The Pianist
Page 14
When the trampling down below moved away I crawled out of the attic, where I had almost been suffocated by the smoke coming up through the ventilation shafts from the flats below, and went back to my room. I indulged in the hope that only the ground-floor flats, set on fire as a deterrent, would burn, and the tenants would come back as soon as their papers had been checked. I picked up a book, made myself comfortable on the sofa, and began to read, but I could not take in a single word. I put the book down, closed my eyes, and decided to wait until I heard human voices somewhere near me.
I did not make up my mind to venture out on the landing again until dusk. My room was filling up with fumes and smoke now, and the red glow of firelight came in through the window from outside.

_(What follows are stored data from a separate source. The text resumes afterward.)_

(** * xsdata: the dataclass XML serializer

    A shallow embedding of [xsdata/formats/dataclass/serializers/xml.py]:
    the [Namespaces] registry and the [XmlSerializer] tree builder, with
    the lxml element tree kept in an explicit object store so that
    in-place mutation and object identity are visible. *)

From stdpp Require Import base list strings pretty.

Local Open Scope string_scope.
Local Open Scope list_scope.
Local Open Scope nat_scope.

(** ** Python values used as conditions *)

Module Py.

(** [if s:] for a value that is either [None] or a [str]. *)
Definition truthy (o : option string) : bool :=
  match o with
  | Some s => negb (String.eqb s "")
  | None => false
  end.

End Py.

(** ** Insertion-ordered dictionaries

    A Python [dict] (and lxml's attribute mapping) keeps its keys in
    order of first insertion; assigning to an existing key replaces the
    value in place. *)

Module PyDict.
Section dict.
Context {K V : Type} `{EqDecision K}.

Fixpoint get (k : K) (d : list (K * V)) : option V :=
  match d with
  | [] => None
  | (k', v) :: d' => if decide (k = k') then Some v else get k d'
  end.

Fixpoint set (k : K) (v : V) (d : list (K * V)) : list (K * V) :=
  match d with
  | [] => [(k, v)]
  | (k', v') :: d' =>
      if decide (k = k') then (k, v) :: d' else (k', v') :: set k v d'
  end.

Definition contains (k : K) (d : list (K * V)) : bool :=
  match get k d with Some _ => true | None => false end.

Definition keys (d : list (K * V)) : list K := map fst d.
Definition values (d : list (K * V)) : list V := map snd d.

End dict.
End PyDict.

(** ** Data model *)

(** A qualified name, [lxml.etree.QName]: an optional namespace URI and a
    local name. Tags, attribute keys and descriptor names are kept in
    this structured form rather than in Clark notation. *)
Record QName := mkQName { qn_namespace : option string; qn_localname : string }.

#[global] Instance QName_eq_dec : EqDecision QName.
Proof. solve_decision. Defined.

(** The Python values the serializer can meet. [VData] is a dataclass
    instance: its class name and its attributes. [VAnyText] and
    [VAnyElement] are the wildcard carriers [AnyText] and [AnyElement] of
    [xsdata.formats.dataclass.models], with the attributes the
    serializer reads; [VDict] is a mapping of attribute names to
    strings. *)
#[warnings="-register-all"]
Inductive Value :=
| VNone
| VBool (b : bool)
| VInt (z : Z)
| VStr (s : string)
| VList (items : list Value)
| VDict (entries : list (QName * string))
| VAnyText (text : option string)
           (nsmap : list (option string * option string))
           (attributes : list (QName * string))
| VAnyElement (qname : QName) (text tail : option string)
              (children : list Value)
| VData (cls : string) (fields : list (string * Value)).

(** [dataclasses.is_dataclass] on an instance: the record instances and
    the two wildcard carriers, which are dataclasses as well. *)
Definition is_dataclass (v : Value) : bool :=
  match v with
  | VData _ _ | VAnyText _ _ _ | VAnyElement _ _ _ _ => true
  | _ => false
  end.

(** The Clark notation [{uri}local] of a qualified name, the string that
    [AnyElement.qname] holds and [QName(val.qname)] reads. *)
Definition clark (q : QName) : string :=
  match qn_namespace q with
  | Some uri => "{" +:+ uri +:+ "}" +:+ qn_localname q
  | None => qn_localname q
  end.

(** An optional string as a Python value. *)
Definition of_text (o : option string) : Value :=
  match o with Some s => VStr s | None => VNone end.

(** Modelled from the spec: a dataclass instance as [render_node] sees
    it, its class and its attributes by name. A record instance has its
    own. [AnyText] and [AnyElement] are declared in
    [xsdata.formats.dataclass.models], which is not among the sources;
    their attributes are those the serializer reads from them: [text],
    [nsmap] and [attributes], and [qname], [text], [tail] and
    [children]. The namespace map is a mapping of prefixes to URIs, its
    prefixes standing as names without a namespace. *)
Definition record_view (v : Value) : option (string * list (string * Value)) :=
  match v with
  | VData cls fields => Some (cls, fields)
  | VAnyText text nsmap attributes =>
      Some ("AnyText",
            [("text", of_text text);
             ("nsmap",
              VDict ((λ entry, (mkQName None (default "" (fst entry)),
                                default "" (snd entry))) <$> nsmap));
             ("attributes", VDict attributes)])
  | VAnyElement qname text tail children =>
      Some ("AnyElement",
            [("qname", VStr (clark qname)); ("text", of_text text);
             ("tail", of_text tail); ("children", VList children)])
  | _ => None
  end.

(** [value is not None] *)
Definition is_not_None (v : Value) : bool :=
  match v with VNone => false | _ => true end.

(** How deep a value nests lists, wildcard carriers and record
    instances: the depth of recursion the builder needs for it. *)
Fixpoint depth (v : Value) : nat :=
  match v with
  | VList items => S (foldr (λ x acc, depth x `max` acc) 0 items)
  | VAnyText _ _ _ => 1
  | VAnyElement _ _ _ children =>
      S (foldr (λ x acc, depth x `max` acc) 0 children)
  | VData _ fields =>
      S (foldr (λ kv acc, depth (snd kv) `max` acc) 0 fields)
  | _ => 0
  end.

(** Modelled from the spec: the classification of a field descriptor
    ([ClassVar] of [xsdata.formats.dataclass.mixins] is not among the
    sources). A descriptor has exactly one of five classifications. *)
Inductive Classification :=
| CElement | CAttribute | CText | CAnyElement | CAnyAttribute.

#[global] Instance Classification_eq_dec : EqDecision Classification.
Proof. solve_decision. Defined.

(** Modelled from the spec: the field descriptor [ClassVar], with the
    attributes the serializer reads: [name], [qname], [namespace],
    [is_nillable] and the four tests on its classification. *)
Module ClassVar.
Record t := mk {
  name : string;
  qname : QName;
  namespace : option string;
  tag : Classification;
  is_nillable : bool }.

Definition is_attribute (var : t) : bool := bool_decide (tag var = CAttribute).
Definition is_any_attribute (var : t) : bool := bool_decide (tag var = CAnyAttribute).
Definition is_any_element (var : t) : bool := bool_decide (tag var = CAnyElement).
Definition is_text (var : t) : bool := bool_decide (tag var = CText).
End ClassVar.

(** What [class_meta] returns for a record type: its namespace, its
    qualified name and its field descriptors in declared order. *)
Module ClassMeta.
Record t := mk {
  namespace : option string;
  qname : QName;
  vars : list ClassVar.t }.
End ClassMeta.

(** The lxml element object: tag, ordered attributes, text, tail and the
    references of its children. *)
Module Element.
Record node := mk {
  tag : QName;
  attrib : list (QName * string);
  text : option string;
  tail : option string;
  children : list nat }.

Definition new (qname : QName) : node :=
  {| tag := qname; attrib := []; text := None; tail := None; children := [] |}.

Definition with_text (x : option string) (n : node) : node :=
  {| tag := tag n; attrib := attrib n; text := x; tail := tail n;
     children := children n |}.
Definition with_tail (x : option string) (n : node) : node :=
  {| tag := tag n; attrib := attrib n; text := text n; tail := x;
     children := children n |}.
Definition with_attribute (k : QName) (v : string) (n : node) : node :=
  {| tag := tag n; attrib := PyDict.set k v (attrib n); text := text n;
     tail := tail n; children := children n |}.
Definition with_child (c : nat) (n : node) : node :=
  {| tag := tag n; attrib := attrib n; text := text n; tail := tail n;
     children := children n ++ [c] |}.

#[global] Instance node_inhabited : Inhabited node :=
  populate (new (mkQName None "")).
End Element.

(** The collaborators the serializer imports: the well-known namespace
    catalog ([Namespace.get_enum], reduced to the prefix of the member it
    finds), the [Namespace.XSI] member, the value converter [to_xml], the
    descriptor provider [class_meta] and lxml's [tostring]. *)
Class Collaborators := {
  get_enum : string → option string;
  XSI_uri : string;
  XSI_prefix : string;
  to_xml : Value → string;
  class_meta : string → option string → ClassMeta.t;
  tostring : list Element.node → nat → bool → string → bool → string }.

(** ** The namespace registry, [class Namespaces] *)

Module Namespaces.

(** [items] maps a URI to its prefix; [auto_ns] counts the generated
    prefixes. *)
Record t := mk {
  items : list (string * string);
  auto_ns : nat }.

(** [Namespaces()] *)
Definition fresh : t := {| items := []; auto_ns := 0 |}.

(** [list(filter(None, self.items.values()))] *)
Definition prefixes (self : t) : list string :=
  filter (λ p, p ≠ "") (PyDict.values (items self)).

The smoke on the stairway was so thick that you couldn’t see the banisters. The loud, explosive crackle of the fire as it burnt more fiercely rose from the floors below, together with the crack of splitting wood and the crash of household items falling over. It would be impossible to use the stairs now. I went to the window. The building was surrounded by an SS cordon some distance away. There were no civilians in sight. Obviously the entire building was now burning, and the Germans were simply waiting for the fire to reach the upper floors and the roof timbers.
So this was to be my death in the end – the death I had been expecting for five years, the death I had escaped day after day until now it had finally caught up with me. I had often tried to imagine it. I expected to be captured and ill-treated, then shot or suffocated in the gas chamber. It had never occurred to me that I would burn alive.
I had to laugh at the ingenuity of fate. I was perfectly calm now, with a calm arising from my conviction that there was nothing more I could do to change the course of events. I let my glance wander round the room: its contours were indistinct as the smoke became thicker, and it looked strange and uncanny in the deepening twilight. I was finding it harder and harder to breathe. I felt dizzy, and there was a rushing sound in my head – the first effects of carbon-monoxide poisoning.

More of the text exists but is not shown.